(* ===== verification/UfsInode.v ===== *)
(** * The early file system: inodes in memory, directories and paths
    (fs/ufs/ufs.c, struct inode and struct file of include/ufs.h)

    The first 128 bytes of an inode in memory are the image of the inode on
    disk, so its members are fields of that image.  Inodes and open files live
    in maps by address; their list fields, the hash queues, the free list and
    the file table are the nodes of one link store.  [ipool] and [fpool] hold
    what the object caches will hand out.  A loop that waits for a lock does
    not end, and neither does its model: [None].  The routines that only print
    ([display_inode_cache], [display_sb], [display_itable]) are left out. *)

From S2P Require Import CString Serial.
From S2P Require Export Ufs.

Definition INODES : Z := 50.
Definition INCORE_TABLE : Z := 50.
Definition NR_OPEN : Z := 30.
Definition I_LOCKED : Z := 1.
Definition I_DIRTY_INODE : Z := 4.
Definition I_DIRTY_DATA : Z := 8.
Definition O_CREAT : Z := 2.
Definition O_RDONLY : Z := 4.
Definition O_WRONLY : Z := 8.
Definition O_DIR : Z := 32.
Definition N_PARENT : Z := 2.

Inductive unode := UHash (h : Z) | UFree | UFiles | UNHash (a : Z) | UNFree (a : Z) | UNFile (f : Z).

#[export] Instance unode_eq_dec : EqDecision unode.
Proof. solve_decision. Defined.

#[export] Instance unode_countable : Countable unode.
Proof.
  refine (inj_countable'
    (fun n => match n with UHash h => (0, h) | UFree => (1, 0) | UFiles => (2, 0) | UNHash a => (3, a) | UNFree a => (4, a) | UNFile f => (5, f) end)
    (fun '(t, i) => if decide (t = 0) then UHash i else if decide (t = 1) then UFree else if decide (t = 2) then UFiles else
       if decide (t = 3) then UNHash i else if decide (t = 4) then UNFree i else UNFile i) _).
  by intros [].
Defined.

Record inode := mk_inode { i_img : list Z; i_state : Z; i_count : Z; i_parent : option Z }.
Record file := mk_file { f_inode : option Z; f_count : Z; f_flags : Z; f_mode : Z; f_pos : Z }.

Definition set_img (img : list Z) (i : inode) : inode := mk_inode img (i_state i) (i_count i) (i_parent i).
Definition set_state (v : Z) (i : inode) : inode := mk_inode (i_img i) v (i_count i) (i_parent i).
Definition set_count (v : Z) (i : inode) : inode := mk_inode (i_img i) (i_state i) v (i_parent i).
Definition set_parent (p : option Z) (i : inode) : inode := mk_inode (i_img i) (i_state i) (i_count i) p.
Definition on_img (f : list Z -> list Z) (i : inode) : inode := set_img (f (i_img i)) i.
Definition set_pos (v : Z) (x : file) : file := mk_file (f_inode x) (f_count x) (f_flags x) (f_mode x) v.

·····

### Work instruction
From the records above, copy every line that holds the word "Instance".

### Written response
#[export] Instance unode_eq_dec : EqDecision unode.
#[export] Instance unode_countable : Countable unode.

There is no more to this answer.